Copy out, exactly, the first line of the entries below and every line after it through the one containing "- unfold prune_state.".

BEGIN Data in this exercise

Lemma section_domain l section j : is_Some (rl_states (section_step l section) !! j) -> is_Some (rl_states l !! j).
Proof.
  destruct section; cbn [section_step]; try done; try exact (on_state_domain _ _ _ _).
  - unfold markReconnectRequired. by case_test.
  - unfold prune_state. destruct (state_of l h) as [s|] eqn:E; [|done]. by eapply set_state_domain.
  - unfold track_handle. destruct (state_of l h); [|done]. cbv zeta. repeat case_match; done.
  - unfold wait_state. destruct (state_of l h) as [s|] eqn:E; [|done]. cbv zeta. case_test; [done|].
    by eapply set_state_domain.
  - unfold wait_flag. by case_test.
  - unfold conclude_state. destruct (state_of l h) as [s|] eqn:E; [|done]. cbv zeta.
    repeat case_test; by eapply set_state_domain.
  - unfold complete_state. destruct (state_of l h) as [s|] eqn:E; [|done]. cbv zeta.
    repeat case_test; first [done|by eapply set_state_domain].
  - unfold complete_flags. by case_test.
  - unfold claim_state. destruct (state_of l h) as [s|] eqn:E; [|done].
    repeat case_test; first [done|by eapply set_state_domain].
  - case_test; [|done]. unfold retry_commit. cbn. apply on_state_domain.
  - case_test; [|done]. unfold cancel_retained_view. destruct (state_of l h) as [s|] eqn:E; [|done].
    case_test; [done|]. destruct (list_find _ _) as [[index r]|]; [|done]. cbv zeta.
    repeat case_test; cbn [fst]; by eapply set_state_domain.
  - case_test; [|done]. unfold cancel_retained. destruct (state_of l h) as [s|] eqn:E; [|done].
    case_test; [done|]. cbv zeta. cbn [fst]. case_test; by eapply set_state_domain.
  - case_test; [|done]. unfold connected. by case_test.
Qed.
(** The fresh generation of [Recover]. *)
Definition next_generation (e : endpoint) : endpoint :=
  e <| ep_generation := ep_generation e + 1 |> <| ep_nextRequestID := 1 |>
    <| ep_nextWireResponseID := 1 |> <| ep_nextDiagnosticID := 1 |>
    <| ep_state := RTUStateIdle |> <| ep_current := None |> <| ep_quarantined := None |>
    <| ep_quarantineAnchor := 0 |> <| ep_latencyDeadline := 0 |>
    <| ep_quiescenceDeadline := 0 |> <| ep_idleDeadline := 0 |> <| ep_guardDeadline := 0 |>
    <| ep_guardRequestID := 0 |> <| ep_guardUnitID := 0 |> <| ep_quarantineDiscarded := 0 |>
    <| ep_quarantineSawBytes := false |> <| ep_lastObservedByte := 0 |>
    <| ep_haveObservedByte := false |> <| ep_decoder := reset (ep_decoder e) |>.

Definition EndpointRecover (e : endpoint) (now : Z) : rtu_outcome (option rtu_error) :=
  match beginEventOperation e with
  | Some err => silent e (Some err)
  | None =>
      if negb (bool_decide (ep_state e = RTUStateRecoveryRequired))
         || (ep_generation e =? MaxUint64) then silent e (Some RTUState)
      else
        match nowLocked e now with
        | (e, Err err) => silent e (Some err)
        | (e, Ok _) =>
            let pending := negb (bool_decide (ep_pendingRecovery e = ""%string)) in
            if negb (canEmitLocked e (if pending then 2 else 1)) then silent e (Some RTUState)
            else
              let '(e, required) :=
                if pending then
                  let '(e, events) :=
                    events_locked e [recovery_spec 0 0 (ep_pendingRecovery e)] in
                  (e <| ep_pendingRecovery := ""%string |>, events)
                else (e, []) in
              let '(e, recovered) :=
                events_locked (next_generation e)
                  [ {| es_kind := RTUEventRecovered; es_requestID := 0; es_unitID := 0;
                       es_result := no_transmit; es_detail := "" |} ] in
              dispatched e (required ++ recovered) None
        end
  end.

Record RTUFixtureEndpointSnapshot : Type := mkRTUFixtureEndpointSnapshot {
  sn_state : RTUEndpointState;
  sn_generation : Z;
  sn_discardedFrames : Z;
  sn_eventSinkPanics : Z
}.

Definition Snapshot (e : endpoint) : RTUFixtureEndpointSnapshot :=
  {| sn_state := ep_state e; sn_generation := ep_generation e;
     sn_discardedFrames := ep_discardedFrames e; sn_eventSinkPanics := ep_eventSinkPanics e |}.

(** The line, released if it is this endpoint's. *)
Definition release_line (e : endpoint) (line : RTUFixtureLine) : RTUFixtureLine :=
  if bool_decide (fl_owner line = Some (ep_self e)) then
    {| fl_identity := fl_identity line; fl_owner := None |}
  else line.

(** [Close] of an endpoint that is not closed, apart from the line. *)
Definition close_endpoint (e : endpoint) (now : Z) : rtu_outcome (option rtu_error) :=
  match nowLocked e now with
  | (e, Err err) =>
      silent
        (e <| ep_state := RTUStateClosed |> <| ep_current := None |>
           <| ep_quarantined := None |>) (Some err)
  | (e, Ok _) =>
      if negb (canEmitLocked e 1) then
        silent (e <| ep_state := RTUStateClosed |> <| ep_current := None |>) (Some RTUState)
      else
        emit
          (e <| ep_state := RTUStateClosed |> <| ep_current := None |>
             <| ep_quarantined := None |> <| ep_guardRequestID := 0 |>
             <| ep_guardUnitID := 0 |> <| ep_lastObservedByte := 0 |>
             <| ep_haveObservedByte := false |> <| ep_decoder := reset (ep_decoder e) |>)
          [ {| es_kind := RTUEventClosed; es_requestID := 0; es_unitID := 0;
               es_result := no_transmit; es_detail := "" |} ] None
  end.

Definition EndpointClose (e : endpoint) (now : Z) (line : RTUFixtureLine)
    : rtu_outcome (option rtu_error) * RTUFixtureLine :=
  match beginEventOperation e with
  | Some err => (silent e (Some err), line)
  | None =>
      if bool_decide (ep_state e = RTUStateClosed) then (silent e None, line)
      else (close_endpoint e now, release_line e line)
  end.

END Data in this exercise

__Written answer__.
Lemma section_domain l section j : is_Some (rl_states (section_step l section) !! j) -> is_Some (rl_states l !! j).
Proof.
  destruct section; cbn [section_step]; try done; try exact (on_state_domain _ _ _ _).
  - unfold markReconnectRequired. by case_test.
  - unfold prune_state. destruct (state_of l h) as [s|] eqn:E; [|done]. by eapply set_state_domain.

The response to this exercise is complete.